━━━━━ Data listing ━━━━━

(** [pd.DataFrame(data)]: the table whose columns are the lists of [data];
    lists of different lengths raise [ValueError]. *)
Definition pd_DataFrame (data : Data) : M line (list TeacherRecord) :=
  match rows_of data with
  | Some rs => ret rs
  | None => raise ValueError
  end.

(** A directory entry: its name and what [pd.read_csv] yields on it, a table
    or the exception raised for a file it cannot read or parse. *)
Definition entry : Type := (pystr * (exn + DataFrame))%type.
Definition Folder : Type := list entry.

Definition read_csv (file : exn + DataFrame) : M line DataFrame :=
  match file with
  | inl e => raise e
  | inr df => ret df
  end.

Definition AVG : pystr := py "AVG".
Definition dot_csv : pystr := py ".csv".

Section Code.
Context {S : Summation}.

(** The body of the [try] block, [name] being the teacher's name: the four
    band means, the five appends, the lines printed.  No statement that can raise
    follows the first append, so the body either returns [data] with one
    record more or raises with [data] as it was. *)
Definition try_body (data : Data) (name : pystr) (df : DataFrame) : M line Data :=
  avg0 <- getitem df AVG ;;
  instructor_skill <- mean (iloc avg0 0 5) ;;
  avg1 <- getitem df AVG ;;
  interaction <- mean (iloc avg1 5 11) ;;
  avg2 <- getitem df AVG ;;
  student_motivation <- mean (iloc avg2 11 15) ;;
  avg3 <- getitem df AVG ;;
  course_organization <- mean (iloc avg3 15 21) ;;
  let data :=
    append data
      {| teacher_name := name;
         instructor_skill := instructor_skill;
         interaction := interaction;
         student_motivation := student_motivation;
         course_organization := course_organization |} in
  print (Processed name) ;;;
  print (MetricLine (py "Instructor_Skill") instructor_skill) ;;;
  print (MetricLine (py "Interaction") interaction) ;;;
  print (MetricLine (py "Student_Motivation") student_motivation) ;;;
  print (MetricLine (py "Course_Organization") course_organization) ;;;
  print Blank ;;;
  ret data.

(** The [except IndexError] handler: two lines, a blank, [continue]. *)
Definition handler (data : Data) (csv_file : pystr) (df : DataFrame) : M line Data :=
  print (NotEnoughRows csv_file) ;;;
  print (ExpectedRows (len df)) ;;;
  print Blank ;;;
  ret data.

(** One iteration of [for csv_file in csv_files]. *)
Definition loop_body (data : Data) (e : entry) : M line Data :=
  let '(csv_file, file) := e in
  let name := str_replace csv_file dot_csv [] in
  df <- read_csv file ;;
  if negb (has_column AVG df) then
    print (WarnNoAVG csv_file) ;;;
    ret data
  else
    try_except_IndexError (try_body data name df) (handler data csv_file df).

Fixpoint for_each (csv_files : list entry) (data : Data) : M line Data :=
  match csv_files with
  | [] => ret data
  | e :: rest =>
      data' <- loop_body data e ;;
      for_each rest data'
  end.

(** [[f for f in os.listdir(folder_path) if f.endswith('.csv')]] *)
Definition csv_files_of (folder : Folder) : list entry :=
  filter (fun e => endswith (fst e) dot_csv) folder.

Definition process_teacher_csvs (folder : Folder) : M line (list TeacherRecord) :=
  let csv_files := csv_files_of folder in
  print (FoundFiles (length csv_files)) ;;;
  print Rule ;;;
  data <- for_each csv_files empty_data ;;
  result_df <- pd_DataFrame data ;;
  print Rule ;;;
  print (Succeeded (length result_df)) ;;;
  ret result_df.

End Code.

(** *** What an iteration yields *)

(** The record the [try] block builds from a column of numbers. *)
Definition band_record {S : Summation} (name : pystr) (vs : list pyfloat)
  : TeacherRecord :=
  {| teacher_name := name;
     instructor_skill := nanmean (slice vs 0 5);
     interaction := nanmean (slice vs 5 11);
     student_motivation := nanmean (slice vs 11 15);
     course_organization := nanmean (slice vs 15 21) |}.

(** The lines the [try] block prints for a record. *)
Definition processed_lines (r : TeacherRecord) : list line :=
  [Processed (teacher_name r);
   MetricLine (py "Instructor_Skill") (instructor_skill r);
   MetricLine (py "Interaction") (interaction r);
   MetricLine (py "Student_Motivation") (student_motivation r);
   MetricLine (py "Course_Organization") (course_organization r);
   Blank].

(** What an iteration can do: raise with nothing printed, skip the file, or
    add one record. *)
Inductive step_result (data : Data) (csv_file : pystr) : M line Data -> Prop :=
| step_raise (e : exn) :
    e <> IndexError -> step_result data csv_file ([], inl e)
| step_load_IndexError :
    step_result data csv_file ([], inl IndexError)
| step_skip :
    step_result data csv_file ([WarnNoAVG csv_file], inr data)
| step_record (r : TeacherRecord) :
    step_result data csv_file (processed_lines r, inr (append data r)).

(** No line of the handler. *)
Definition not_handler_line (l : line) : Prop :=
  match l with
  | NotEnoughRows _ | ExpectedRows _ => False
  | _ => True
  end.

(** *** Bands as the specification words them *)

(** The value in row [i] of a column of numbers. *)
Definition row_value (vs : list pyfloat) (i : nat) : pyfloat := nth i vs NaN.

━━━━━

* Task brief: Retype exactly the lines above, from the one with "Definition loop_body (data" through the one with "e :: rest =>", inclusive.

* Result for this exercise:
Definition loop_body (data : Data) (e : entry) : M line Data :=
  let '(csv_file, file) := e in
  let name := str_replace csv_file dot_csv [] in
  df <- read_csv file ;;
  if negb (has_column AVG df) then
    print (WarnNoAVG csv_file) ;;;
    ret data
  else
    try_except_IndexError (try_body data name df) (handler data csv_file df).

Fixpoint for_each (csv_files : list entry) (data : Data) : M line Data :=
  match csv_files with
  | [] => ret data
  | e :: rest =>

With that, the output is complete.